TASK BRIEF: Please give back only the lines below from the one containing "match j with" to the one containing "destruct (in_range 240", each repeated word for word, both ends included.

DATA RECORDS:
(* ===== verification/GoCompact.v ===== *)
(** The compaction [json.Marshal] applies to a [json.RawMessage]: white space
    goes, and the bytes that are special in HTML are escaped in the strings.
    Decoding cannot tell a value from its compaction ([decode_html]). *)
From Stdlib Require Import Floats.SpecFloat.
From S2P Require Import Prelude GoBytes GoStrings GoSort GoJson GoAny.
Local Open Scope Z_scope.

(** U+2028 and U+2029 are the other two escaped characters. *)
Fixpoint html_raw (l : list ascii) : list ascii :=
  match l with
  | [] => []
  | c :: r =>
      let plain := (if html_byte (byteZ c) then unicode_escape (byteZ c) else [c]) ++ html_raw r in
      match r with
      | c1 :: c2 :: r2 =>
          if (byteZ c =? 226) && (byteZ c1 =? 128) && ((byteZ c2 =? 168) || (byteZ c2 =? 169))
          then unicode_escape (8192 + byteZ c2 - 128) ++ html_raw r2
          else plain
      | _ => plain
      end
  end.
Fixpoint html (j : json) : json :=
  match j with
  | JStr raw => JStr (html_raw raw)
  | JArr l => JArr (List.map html l)
  | JObj l => JObj (List.map (λ m, (html_raw m.1, html m.2)) l)
  | _ => j
  end.

(** * The decoder's reading of one character *)

Definition cont (c : ascii) : Prop := cont_ok (byteZ c) = true.
Definition starts (t : list ascii) : Prop := match t with c :: _ => cont_ok (byteZ c) = false | [] => True end.

Lemma second_cont b0 b1 : cont_ok b1 = false → second_ok b0 b1 = false.
Proof.
  unfold cont_ok, second_ok. rewrite in_range_false. intros H.
  repeat match goal with |- context [?a =? ?b] => destruct (Z.eqb_spec a b) end; apply in_range_false; lia.
Qed.

(** Decoding from a known first byte: [r] is the rune, [k] the number of
    continuation bytes it takes. *)
Ltac known_bytes :=
  repeat match goal with
  | H : ?x = true |- context [?x] => rewrite H
  | H : ?x = false |- context [?x] => rewrite H
  | H : cont ?c |- context [cont_ok (byteZ ?c)] => rewrite H
  | H : cont_ok ?b = false |- context [second_ok ?b0 ?b] => rewrite (second_cont b0 b H)
  end.
Ltac decode_as r k := exists r, k; intros t Ht; unfold decode_rune; known_bytes; cbn [app drop].
Ltac decode_bad :=
  decode_as RuneError 0%nat;
  repeat match goal with |- context [match ?t with [] => _ | _ :: _ => _ end] => destruct t; try done end;
  cbn [starts] in *; known_bytes; by rewrite ?andb_false_r.

(** A rune depends on its first byte and the continuation bytes after it. *)
Lemma decode_local c cp :
  Forall cont cp → ∃ r k, ∀ t, starts t → decode_rune (c :: cp ++ t) = Some (r, drop k cp ++ t).
Proof.
  intros Hcp. pose (b0 := byteZ c).
  destruct (byteZ c <=? 127) eqn:E0; [by decode_as b0 0%nat|].
  destruct (in_range 194 223 (byteZ c)) eqn:E1.
  { destruct cp as [|a cp]; [decode_bad|]. apply Forall_cons in Hcp as [Ha _].
    decode_as ((b0 - 192) * 64 + (byteZ a - 128)) 1%nat. by known_bytes. }
  destruct (in_range 224 239 (byteZ c)) eqn:E2.
  { destruct cp as [|a [|b cp]]; rewrite ?Forall_cons in Hcp; [decode_bad..|]. destruct Hcp as (Ha & Hb & _).
    destruct (second_ok (byteZ c) (byteZ a)) eqn:Es; [|decode_bad].
    decode_as ((b0 - 224) * 4096 + (byteZ a - 128) * 64 + (byteZ b - 128)) 2%nat. by known_bytes. }
  destruct (in_range 240 244 (byteZ c)) eqn:E3; [|decode_bad].
  destruct cp as [|a [|b [|d cp]]]; rewrite ?Forall_cons in Hcp; [decode_bad..|]. destruct Hcp as (Ha & Hb & Hd & _).
  destruct (second_ok (byteZ c) (byteZ a)) eqn:Es; [|decode_bad].
  decode_as ((b0 - 240) * 262144 + (byteZ a - 128) * 4096 + (byteZ b - 128) * 64 + (byteZ d - 128)) 3%nat. by known_bytes.
Qed.

(** Every string splits into continuation bytes and the start of a character. *)
Lemma split_cont l : ∃ cp t, l = cp ++ t ∧ Forall cont cp ∧ starts t.
Proof.
  induction l as [|c l (cp & t & -> & Hc & Ht)]; [by exists [], []|].
  destruct (cont_ok (byteZ c)) eqn:E.
  - exists (c :: cp), t. split_and!; [done| |done]. by constructor.
  - by exists [], (c :: cp ++ t).
Qed.

(** * Unquoting, one character at a time *)

Definition unq (l : list ascii) : list ascii := unquote_fuel (length l) l.
Arguments unq : simpl never.

Lemma getu4_inv l r rest :
  getu4 l = Some (r, rest) → ∃ c1 c2 c3 c4,
    l = [backslash; "u"%char; c1; c2; c3; c4] ++ rest ∧ forallb is_hex [c1; c2; c3; c4] = true ∧
    r = ((hex_value c1 * 16 + hex_value c2) * 16 + hex_value c3) * 16 + hex_value c4.
Proof.
  intros H. destruct l as [|b [|u [|c1 [|c2 [|c3 [|c4 l]]]]]]; cbn in H; try done.
  destruct (Z.eqb_spec (byteZ b) 92) as [Eb|]; [|done]. destruct (Z.eqb_spec (byteZ u) 117) as [Eu|]; [|done]. cbn in H.
  destruct (is_hex c1) eqn:E1; [|done]. destruct (is_hex c2) eqn:E2; [|done]. destruct (is_hex c3) eqn:E3; [|done].
  destruct (is_hex c4) eqn:E4; [|done]. cbn in H. simplify_eq. exists c1, c2, c3, c4.
  rewrite (byteZ_inj b backslash), (byteZ_inj u "u"%char) by done. split_and!; [done| |done]. cbn. by rewrite E1, E2, E3, E4.
Qed.
Lemma getu4_shorter l r rest : getu4 l = Some (r, rest) → length l = (6 + length rest)%nat.
Proof. intros (c1 & c2 & c3 & c4 & -> & _)%getu4_inv. by rewrite length_app. Qed.
Lemma getu4_other c l : c ≠ backslash → getu4 (c :: l) = None.
Proof.
  intros Hc. destruct (getu4 (c :: l)) as [[r rest]|] eqn:E; [|done].
  apply getu4_inv in E as (c1 & c2 & c3 & c4 & E & _). cbn in E. by injection E.
Qed.

(** The length is enough fuel. *)
Lemma unquote_enough n m l : (length l ≤ n)%nat → (length l ≤ m)%nat → unquote_fuel n l = unquote_fuel m l.
Proof.
  revert m l. induction n as [|n IH]; intros m l Hn Hm.
  { destruct l; [|cbn in Hn; lia]. by destruct m. }
  destruct m as [|m]; [destruct l; [done|cbn in Hm; lia]|]. cbn [unquote_fuel].
  destruct (getu4 l) as [[r rest]|] eqn:E.
  - apply getu4_shorter in E. rewrite (IH m rest) by lia. destruct (is_surrogate r); [|done].
    destruct (getu4 rest) as [[r2 rest2]|] eqn:E2; [|done]. apply getu4_shorter in E2. by rewrite (IH m rest2) by lia.
  - assert (Hr : match decode_rune l with Some (r, rest') => encode_rune r ++ unquote_fuel n rest' | None => [] end =
                 match decode_rune l with Some (r, rest') => encode_rune r ++ unquote_fuel m rest' | None => [] end).
    { destruct (decode_rune l) as [[r rest]|] eqn:Ed; [|done]. apply decode_rune_shorter in Ed. by rewrite (IH m rest) by lia. }
    destruct l as [|b [|c l]]; [done|exact Hr|]. destruct (byteZ b =? 92); [|exact Hr].
    cbn in Hn, Hm. by rewrite (IH m l) by lia.
Qed.

Lemma unq_enough n l : (length l ≤ n)%nat → unquote_fuel n l = unq l.
Proof. intros H. by apply unquote_enough. Qed.

Lemma unq_rune c l r rest :
  c ≠ backslash → decode_rune (c :: l) = Some (r, rest) → unq (c :: l) = encode_rune r ++ unq rest.
Proof.
  intros Hc Hd. pose proof (decode_rune_shorter _ _ _ Hd) as Hlen. unfold unq. cbn [length unquote_fuel].
  rewrite getu4_other, Hd by done.
  assert (Hb : (byteZ c =? 92) = false) by (apply Z.eqb_neq; intros H; by apply Hc, byteZ_inj).
  rewrite unq_enough by (cbn in Hlen; lia). destruct l; [done|]. by rewrite Hb.
Qed.
Lemma unq_ascii c l : c ≠ backslash → byteZ c ≤ 127 → unq (c :: l) = c :: unq l.
Proof.
  intros Hc Ha. rewrite (unq_rune c l (byteZ c) l) by (done || by apply decode_rune_ascii). by rewrite encode_rune_ascii.
Qed.
Lemma unq_escape c l : byteZ c ≠ 117 → unq (backslash :: c :: l) = escaped_byte c :: unq l.
Proof.
  intros Hc. unfold unq at 1. cbn [length]. remember (S (length l)) as n eqn:En. cbn [unquote_fuel].
  destruct (getu4 (backslash :: c :: l)) as [[r rest]|] eqn:E.
  - apply getu4_inv in E as (c1 & c2 & c3 & c4 & E & _). cbn in E. injection E as -> _. done.
  - change (byteZ backslash =? 92) with true. cbn iota.
    f_equal. apply unq_enough. lia.
Qed.
Lemma unq_u4 l r rest :
  getu4 l = Some (r, rest) →
  unq l = if is_surrogate r then
            match getu4 rest with
            | Some (r2, rest2) =>
                match decode_pair r r2 with
                | Some dec => encode_rune dec ++ unq rest2
                | None => encode_rune RuneError ++ unq rest
                end
            | None => encode_rune RuneError ++ unq rest
            end
          else encode_rune r ++ unq rest.
Proof.
  intros H. pose proof (getu4_shorter _ _ _ H) as Hlen. unfold unq at 1. rewrite Hlen. cbn [Nat.add].
  remember (S (S (S (S (S (length rest)))))) as n eqn:En. cbn [unquote_fuel].
  rewrite H, !(unq_enough _ rest) by lia. destruct (is_surrogate r); [|done].
  destruct (getu4 rest) as [[r2 rest2]|] eqn:E2; [|done]. apply getu4_shorter in E2. by rewrite (unq_enough _ rest2) by lia.
Qed.

(** * Escaping is invisible to the decoder *)

Definition special (c : ascii) : bool := html_byte (byteZ c) || (byteZ c =? 226).
Lemma html_raw_plain c l : special c = false → html_raw (c :: l) = c :: html_raw l.
Proof.
  unfold special. rewrite orb_false_iff. intros [Hh H2]. cbn [html_raw]. rewrite Hh, H2.
  by destruct l as [|? [|??]].
Qed.
Lemma html_raw_byte c l :
  html_byte (byteZ c) = true → html_raw (c :: l) = unicode_escape (byteZ c) ++ html_raw l.
Proof.
  intros Hh. cbn [html_raw]. rewrite Hh. destruct l as [|? [|??]]; [done..|].
  replace (byteZ c =? 226) with false; [done|]. unfold html_byte in Hh.
  rewrite !orb_true_iff, !Z.eqb_eq in Hh. symmetry. apply Z.eqb_neq. lia.
Qed.
Lemma cont_plain c : cont c → special c = false.
Proof.
  unfold cont, cont_ok, special, html_byte. rewrite in_range_spec. intros H.
  rewrite !orb_false_iff, !Z.eqb_neq. lia.
Qed.
Lemma html_raw_cont cp t : Forall cont cp → html_raw (cp ++ t) = cp ++ html_raw t.
Proof. induction 1 as [|c cp Hc _ IH]; [done|]. cbn [app]. by rewrite html_raw_plain, IH by by apply cont_plain. Qed.
Lemma html_raw_starts t : starts t → starts (html_raw t).
Proof.
  destruct t as [|c t]; [done|]. cbn [starts html_raw]. intros Hc.
  assert (Hp : starts ((if html_byte (byteZ c) then unicode_escape (byteZ c) else [c]) ++ html_raw t))
    by by destruct (html_byte _).
  destruct t as [|c1 [|c2 r2]]; [exact Hp..|]. by destruct (_ && _).
Qed.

TASK SOLUTION:
  match j with
  | JStr raw => JStr (html_raw raw)
  | JArr l => JArr (List.map html l)
  | JObj l => JObj (List.map (λ m, (html_raw m.1, html m.2)) l)
  | _ => j
  end.

(** * The decoder's reading of one character *)

Definition cont (c : ascii) : Prop := cont_ok (byteZ c) = true.
Definition starts (t : list ascii) : Prop := match t with c :: _ => cont_ok (byteZ c) = false | [] => True end.

Lemma second_cont b0 b1 : cont_ok b1 = false → second_ok b0 b1 = false.
Proof.
  unfold cont_ok, second_ok. rewrite in_range_false. intros H.
  repeat match goal with |- context [?a =? ?b] => destruct (Z.eqb_spec a b) end; apply in_range_false; lia.
Qed.

(** Decoding from a known first byte: [r] is the rune, [k] the number of
    continuation bytes it takes. *)
Ltac known_bytes :=
  repeat match goal with
  | H : ?x = true |- context [?x] => rewrite H
  | H : ?x = false |- context [?x] => rewrite H
  | H : cont ?c |- context [cont_ok (byteZ ?c)] => rewrite H
  | H : cont_ok ?b = false |- context [second_ok ?b0 ?b] => rewrite (second_cont b0 b H)
  end.
Ltac decode_as r k := exists r, k; intros t Ht; unfold decode_rune; known_bytes; cbn [app drop].
Ltac decode_bad :=
  decode_as RuneError 0%nat;
  repeat match goal with |- context [match ?t with [] => _ | _ :: _ => _ end] => destruct t; try done end;
  cbn [starts] in *; known_bytes; by rewrite ?andb_false_r.

(** A rune depends on its first byte and the continuation bytes after it. *)
Lemma decode_local c cp :
  Forall cont cp → ∃ r k, ∀ t, starts t → decode_rune (c :: cp ++ t) = Some (r, drop k cp ++ t).
Proof.
  intros Hcp. pose (b0 := byteZ c).
  destruct (byteZ c <=? 127) eqn:E0; [by decode_as b0 0%nat|].
  destruct (in_range 194 223 (byteZ c)) eqn:E1.
  { destruct cp as [|a cp]; [decode_bad|]. apply Forall_cons in Hcp as [Ha _].
    decode_as ((b0 - 192) * 64 + (byteZ a - 128)) 1%nat. by known_bytes. }
  destruct (in_range 224 239 (byteZ c)) eqn:E2.
  { destruct cp as [|a [|b cp]]; rewrite ?Forall_cons in Hcp; [decode_bad..|]. destruct Hcp as (Ha & Hb & _).
    destruct (second_ok (byteZ c) (byteZ a)) eqn:Es; [|decode_bad].
    decode_as ((b0 - 224) * 4096 + (byteZ a - 128) * 64 + (byteZ b - 128)) 2%nat. by known_bytes. }
  destruct (in_range 240 244 (byteZ c)) eqn:E3; [|decode_bad].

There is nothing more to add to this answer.